Career: Fashion Designers

If you spend endless hours poring through fashion magazines or putting together your own new looks, you may want to consider a career in fashion design. Using their flair for color and style, designers create trendy new fashions as well as practical garments, such as sportswear. Fashion design is also a labor of love, requiring long hours and little chance of superstardom -- but for many, the work itself is the reward.
Fashion designers use flair and know-how to create everything from hospital uniforms to the eye-popping outfits worn by rock stars and models.
“Fashion is architecture.”
Coco Chanel
Are You Ready To...?
- Invent new designs
- Choose fabrics
- Attend fashion shows
- Collaborate with a team
- Keep up with trends
- Work hard to build a career and keep it
It Helps to Be...
Full of drive and ambition: the glamorous allure of the fashion world draws a lot of competition. You’ll also need to have the talent and the artistic vision to back it up.
Make High School Count
- Study art.

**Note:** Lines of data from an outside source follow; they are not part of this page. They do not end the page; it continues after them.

(** * cibyl: filter utility, Zuul transactions, variable search, validator

    A shallow embedding of
    - [cibyl/utils/filtering.py]            (module [Filtering]),
    - [cibyl/sources/zuul/transactions]     (module [Transactions]),
    - [cibyl/plugins/openstack/sources/zuul/variants.py] (module [Variants]),
    - [cibyl/cli/validator.py]              (module [Validation]),
    followed by the properties of each. *)

From Stdlib Require Import ZArith PrimFloat.
From stdpp Require Import gmap strings list fin_maps functions.

Open Scope string_scope.
Open Scope list_scope.
Open Scope nat_scope.

(* ===================================================================== *)
(** ** cibyl/utils/filtering.py *)
(* ===================================================================== *)

Module Filtering.

(** [apply_filters(iterable, *filters)]: [result = list(iterable)], then
    for every [check] of [filters], in the order given,
    [result = list(filter(check, result))]. *)
Definition apply_filters {A : Type} (iterable : list A)
    (filters : list (A → bool)) : list A :=
  fold_left (λ result check, List.filter check result) filters iterable.

(** An element is accepted by a sequence of predicates when each of them
    holds of it. *)
Definition accepted {A : Type} (filters : list (A → bool)) (x : A) : bool :=
  forallb (λ check, check x) filters.

End Filtering.

(* ===================================================================== *)
(** ** cibyl/sources/zuul/transactions/__init__.py *)
(* ===================================================================== *)

Module Transactions.
Import Filtering.

(** *** Low-level providers

    The wrapped host API objects are read through their attributes only;
    a record holds the attributes the requests and responses read. *)

Record ZuulTenantAPI := {
  tenant_name : string
}.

It will help you develop the eye for color, design, and proportion that you’ll need.
- Sign up for home ec and learn how to sew.
- Sharpen your math skills: measurement and proportion are fundamental to good design.
- Try your hand at costuming by working on the school play.
Did You Know?
- Fashion came into its own when Elias Howe invented the sewing machine in 1846, making it possible to reproduce garments cheaply and rapidly.
Outlook
Jobs for fashion designers are expected to grow more slowly than the average for all careers through 2016, according to government economists. Clothing manufacturers continue to make clothes overseas -- in countries where workers earn less -- slowing job growth. Work creating clothing for department stores and chain stores should be more plentiful than work creating high-priced luxury items.
Compensation
The U.S. Bureau of Labor Statistics reports an average annual income of $71,400 for fashion designers in 2008.